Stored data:
__________________________________________________
(** [m] holds the newest of the receipts [all]. *)
Record newest (all : list CompletionReceipt) (m : CompletionReceipts) : Prop := {
  nw_ok : receipts_ok m;
  nw_sub : forall r, In r (receipts_iter m) -> In r all;
  nw_old : forall r r', In r (receipts_iter m) -> In r' all -> ~ In r' (receipts_iter m) ->
             commit_sequence r' < commit_sequence r;
  nw_full : len m = MAX_COMPLETION_RECEIPTS \/ forall r, In r all -> In r (receipts_iter m)
}.

Lemma newest_empty : newest [] [].
Proof. split; try done; [apply receipts_ok_empty|by right]. Qed.

Lemma newest_insert all m r :
  newest all m -> CompletionReceipt_validate r = Ok tt ->
  (forall r', In r' all -> consistent r' r) ->
  exists m', receipts_insert m r = Ok m' /\ newest (all ++ [r]) m'.
Proof.
  intros [O Sub Old Full] Vd C.
  assert (validate_insert m r = Ok tt) as Vi by (apply validate_insert_ok; auto).
  destruct (receipts_insert_spec m r O Vi) as (m' & Ei & O' & D). exists m'. split; [done|].
  pose proof (bt_length_insert (upload_id r) r m) as L1. pose proof (ro_len _ O) as L0.
  assert (forall x, In x (all ++ [r]) <-> In x all \/ x = r) as Ia.
  { intros x. rewrite in_app_iff. simpl. intuition congruence. }
  destruct D as [[B E]|(B & o & Io & Lo & Lm & E)].
  - split; [done|..].
    + intros x Ix. apply Ia. apply E in Ix as [->|Ix]; auto.
    + intros x y Ix Iy Ny. apply Ia in Iy. rewrite E in Ix, Ny.
      destruct Iy as [Iy| ->]; [|tauto].
      destruct Ix as [->|Ix]; [|apply Old; tauto].
      destruct Full as [Full|Full]; [|exfalso; apply Ny; right; auto].
      unfold len in *. destruct (bt_get (upload_id r) m) as [x|] eqn:G; [|lia].
      assert (In x (receipts_iter m)) as Ixm.
      { apply in_map_iff. exists (upload_id r, x). split; [done|]. by apply bt_get_Some_in. }
      destruct (ro_key _ O _ _ (bt_get_Some_in _ _ _ G)) as [Ei' _].
      assert (x = r) as -> by (apply C; auto). apply Old; tauto.
    + destruct Full as [Full|Full].
      * left. rewrite (receipts_insert_len m r m' Ei B). unfold len in *.
        destruct (bt_get (upload_id r) m); lia.
      * right. intros x Ix. apply E. apply Ia in Ix as [Ix|Ix]; auto.
  - assert (forall x, x = r \/ In x (receipts_iter m) -> commit_sequence x = commit_sequence o -> x = o) as Inj.
    { intros x [->|Ix] Es; destruct Io as [->|Io]; try done.
      - symmetry. apply C; auto.
      - apply C; auto.
      - by apply (ro_seq _ O). }
    split; [done|..].
    + intros x Ix. apply Ia. apply E in Ix as [[->|Ix] _]; auto.
    + intros x y Ix Iy Ny. apply E in Ix as [Ix Nx]. rewrite E in Ny.
      destruct (decide (y = o)) as [->|No].
      * specialize (Lo x Ix). destruct (Z.eq_dec (commit_sequence x) (commit_sequence o)); [|lia].
        destruct Nx. by apply Inj.
      * assert (y <> r /\ ~ In y (receipts_iter m)) as [Nr Nm] by tauto.
        apply Ia in Iy as [Iy|]; [|done].
        destruct Ix as [->|Ix]; [|by apply Old].
        destruct Io as [->|Io]; [done|]. specialize (Lo r (or_introl eq_refl)).
        pose proof (Old o y Io Iy Nm). lia.
    + left. pose proof (ro_len _ O'). lia.
Qed.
__________________________________________________
WHAT YOU NEED TO DO.
Transcribe, exactly and without additions, the lines of the records above, beginning with the line that contains "as [->|Ix]; auto." and ending with the line that contains "assert (In x (receipts_iter m)) as Ixm.", both included.

OUTPUT FOR THIS TASK.
    + intros x Ix. apply Ia. apply E in Ix as [->|Ix]; auto.
    + intros x y Ix Iy Ny. apply Ia in Iy. rewrite E in Ix, Ny.
      destruct Iy as [Iy| ->]; [|tauto].
      destruct Ix as [->|Ix]; [|apply Old; tauto].
      destruct Full as [Full|Full]; [|exfalso; apply Ny; right; auto].
      unfold len in *. destruct (bt_get (upload_id r) m) as [x|] eqn:G; [|lia].
      assert (In x (receipts_iter m)) as Ixm.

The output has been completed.